Les Vallées du Clunisois et la Côte Chalonnaise vues par Fracisque Parn, 1914

publié le 29 novembre 2017 (modifié le 27 janvier 2019)

« Autour d’eux, les sommets s’éclairaient : Brancion, avec ses ruines et sa tour de légende ; la roche d’Aujoux, nue et grise, Saint-Romain, avec sa ferme blanche, Uxelles et son château. En arrière, de l’autre côté de la Grosne, les mamelons de Saint-Gengoux restaient encore noyés dans la brume. Du fond des vallées commençaient à monter les bruits, non pas la rumeur vague et oppressante des villes, qui semble la plainte immense d’une foule maudissant son labeur, mais des bruits distincts et reconnaissables : abois de chiens dans les villages, chants des coqs dans les fermes, angélus dans les clochers, sons rauques des trompes de bouviers, tintements de campanes pendues au cou des vaches. Tout cela se croisait, se répondait, s’éteignait un instant ou renaître plus clair et plus fort, comme les strophes alternées d’un hymne au matin triomphant. Puis le soleil, dépassant la tour de Brancion, illumina toute la campagne, qui apparut enfin dans sa beauté souveraine.

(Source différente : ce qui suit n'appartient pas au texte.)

Variable W : Type.
Variable respond : forall X, Call X -> W -> (Exn + X) * W.
Variable self : Trader.

Abbreviation get_gas_price := (Trader.get_gas_price respond).
Abbreviation swap_usdc_for_eth := (Trader.swap_usdc_for_eth respond self).
Abbreviation approve_token := (Trader.approve_token respond self).
Abbreviation swap_prepare := (Trader.swap_prepare respond self).
Abbreviation swap_tokens_for_tokens := (Trader.swap_tokens_for_tokens respond self).

Ltac use_products :=
  repeat match goal with
         | H : int_mul_float ?g ?c = _ |- context [int_mul_float ?g ?c] => rewrite H
         end.
Ltac norm :=
  cbn [gas live converting ok priced multiplier tx_gasPrice andb];
  use_products; cbv iota; rewrite ?Z.eqb_refl.
Ltac known :=
  first [ wp_quiet gas_quiet
        | progress unfold Trader.unwrap_weth
        | progress unfold Trader.swap_usdc_for_eth_attempt
        | progress unfold Trader.approve_on_send_error
        | wp_unfold ].

(** From a state in which every price so far was right, each method ends
    in such a state. *)
Lemma gas_swap_usdc_for_eth_wp depth retry_count l c :
  wp gas (swap_usdc_for_eth depth retry_count)
     {| live := l; converting := c; ok := true |} (fun _ s => ok s = true).
Proof.
  revert retry_count l c.
  induction depth as [|depth IH]; intros retry_count l c;
    cbn [Trader.swap_usdc_for_eth].
  - apply wp_raise. reflexivity.
  - wp_run norm ltac:(first [ apply IH | known ]). all: reflexivity.
Qed.
(** C2 (as amended).  When no registered candidate passes the acceptance
    test, [lookup] finds nothing.  Invoking the dispatch set with a
    keyword named [self] raises [TypeError]; invoking it without one
    raises [OverloadedFunctionError] with a message that holds the [repr]
    of every positional argument and, for every keyword argument, the
    [repr] of its name and of its value.  Either way the world and the
    list of executed candidate calls are as before: no candidate ran.
    (The dispatch set is only read: the call has no other state to
    change.) *)
Theorem call_without_accepting_candidate self args kwargs m :
  (∀ f, f ∈ registry self → accepts f args kwargs = false) →
  lookup self args kwargs = None
  ∧ ("self" ∈ kwargs.*1 → call self args kwargs m = (Raise TypeError, m))
  ∧ ∃ msg,
      msg = "Failed to find matching function for given arguments: args="
            +:+ str_tuple args +:+ ", kwargs=" +:+ str_dict kwargs
      ∧ ("self" ∉ kwargs.*1 →
         call self args kwargs m = (Raise (OverloadedFunctionError msg), m))
      ∧ (∀ v, v ∈ args → embeds (repr v) msg)
      ∧ (∀ k v, (k, v) ∈ kwargs →
                embeds (repr_str k +:+ ": " +:+ repr v) msg).
Proof.
  intros Hnone%lookup_in_None.
  split; [done|]. split; [apply call_keyword_self|].
  eexists. split; [done|]. split_and!.
  - intros Hself. rewrite (call_without_keyword_self _ _ _ _ Hself).
    by apply call_body_without_candidate.
  - intros v Hv. by apply embeds_append_l, embeds_append_r, embeds_str_tuple.
  - intros k v Hkv.
    by apply embeds_append_l, embeds_append_l, embeds_append_l,
      embeds_str_dict.
Qed.

(** C3. A candidate is accepted exactly when the call is positionally
    compatible (no more positional arguments than named parameters, or
    varargs) and keyword compatible (every keyword among the parameters at
    positions at or after the number of positional arguments, or varkw);
    and [lookup] applies this test to the candidates in turn. *)
Theorem accepts_iff_spec f args kwargs :
  (accepts f args kwargs = true ↔ spec_accepts f args kwargs)
  ∧ ∀ later,
      lookup (mk (f :: later)) args kwargs =
        if accepts f args kwargs then Some f
        else lookup (mk later) args kwargs.
Proof.
  split; [apply accepts_spec|]. intros later. apply lookup_in_cons.
Qed.
Lemma title_from_no_underscore :
  forall l previous,
    Forall (fun c => Ascii.eqb c "_" = false) l ->
    has_underscore (title_from previous l) = false.
Proof.
  induction l as [| c l IH]; intros previous H; [reflexivity |].
  inversion H as [| ? ? Hc Hl]; subst.
  destruct (title_char_no_underscore c Hc) as [Ht Hlow].
  cbn [title_from]. unfold has_underscore in *. rewrite existsb_app.
  rewrite (IH _ Hl), orb_false_r.
  destruct previous; [cbn [existsb]; now rewrite Hlow | exact Ht].
Qed.

Lemma replace_underscores :
  forall s, Forall (fun c => Ascii.eqb c "_" = false)
              (chars (replace_char "_" " " s)).
Proof.
  induction s as [| c s IH]; simpl; constructor; [| exact IH].
  destruct (Ascii.eqb c "_") eqn:E; [reflexivity | exact E].
Qed.

(** X16: a camera name never contains an underscore, whatever the
    instrument code. *)
Theorem camera_name_has_no_underscore :
  forall instrument,
    exists name,
      _format_camera_name instrument = Ok name /\ has_underscore name = false.
Proof.
  intro instrument. exists (camera_name_policy instrument).
  split; [apply format_camera_name_refines |].
  unfold camera_name_policy.
  assert (Htable : forall entry, In entry camera_map ->
                                 has_underscore (ustr (snd entry)) = false).
  { apply Forall_forall. repeat constructor. }
  destruct (find _ camera_map) as [entry |] eqn:E1.
  - apply Htable. eapply find_some; exact E1.
  - destruct (find (fun entry => startswith instrument (fst entry)) camera_map)
      as [entry |] eqn:E2.
    + apply Htable. eapply find_some; exact E2.
    + apply title_from_no_underscore, replace_underscores.
Qed.

(** X17: every code of the table gets its own label, and every code
    that extends a code of the table gets a label of the table, never
    the fallback. *)
Theorem table_codes_and_their_extensions :
  forall key label,
    In (key, label) camera_map ->
    _format_camera_name key = Ok (ustr label)
    /\ forall rest,
         exists label',
           In label' (map snd camera_map)
           /\ _format_camera_name (key ++ rest) = Ok (ustr label').
Proof.
  intros key label Hin. split.
  - revert key label Hin.
    assert (H : Forall (fun entry =>
                          _format_camera_name (fst entry) = Ok (ustr (snd entry)))
                  camera_map)
      by (repeat constructor).
    intros key label Hin. rewrite Forall_forall in H. exact (H _ Hin).
  - intro rest. rewrite format_camera_name_refines. unfold camera_name_policy.
    destruct (find _ camera_map) as [entry |] eqn:E1.
    + exists (snd entry). split; [| reflexivity].
      apply in_map. eapply find_some; exact E1.
    + destruct (find (fun entry => startswith (key ++ rest) (fst entry)) camera_map)
        as [entry |] eqn:E2.
      * exists (snd entry). split; [| reflexivity].
        apply in_map. eapply find_some; exact E2.
      * exfalso. pose proof (find_none _ _ E2 _ Hin) as Hno. cbn [fst] in Hno.
        assert (Hyes : startswith (key ++ rest) key = true)
          by (apply startswith_iff; now exists rest).
        congruence.
Qed.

Car ce coin de Bourgogne est comme un jardin arrosé d’eaux vives. Il y a tant de prunelliers et d’aubépines le long des chemins, tant de haies autour des pâtis, tant de saules au bord des ruisseaux et des mares, que le pays, vu d’un peu haut, paraît presque tout entier caché sous un manteau de ramures. Et cela serait peut-être monotone, trop touffu, trop couvert, sans les peupliers, hauts et sveltes, qui de partout jaillissent. Les peupliers sont le caractère et comme l’âme même du sol. Grâce à eux, la campagne s’anime, se « peuple », - c’est peut-être de là que vient leur nom – et tous les méandres des ruisseaux, toutes les courbes des chemins s’enlèvent en reliefs vigoureux. Isolés comme des sentinelles guetteuses, ou massés en groupes bruissants, ou alignés en longues filles parallèles, ils érigent de toutes parts vers le ciel le geste direct de leur mince fût rectiligne, qu’un vert panache couronne. Ou encore, feuillus et pyramidaux, ils font songer à ces cyprès qui parsèment la campagne florentine, et la ressemblance est encore accrue par l’aspect des collines d’alentour, qui semblent avoir emprunté à celles de la Toscane leurs courbes molles et arrondies, d’une harmonie presque voluptueuse  ».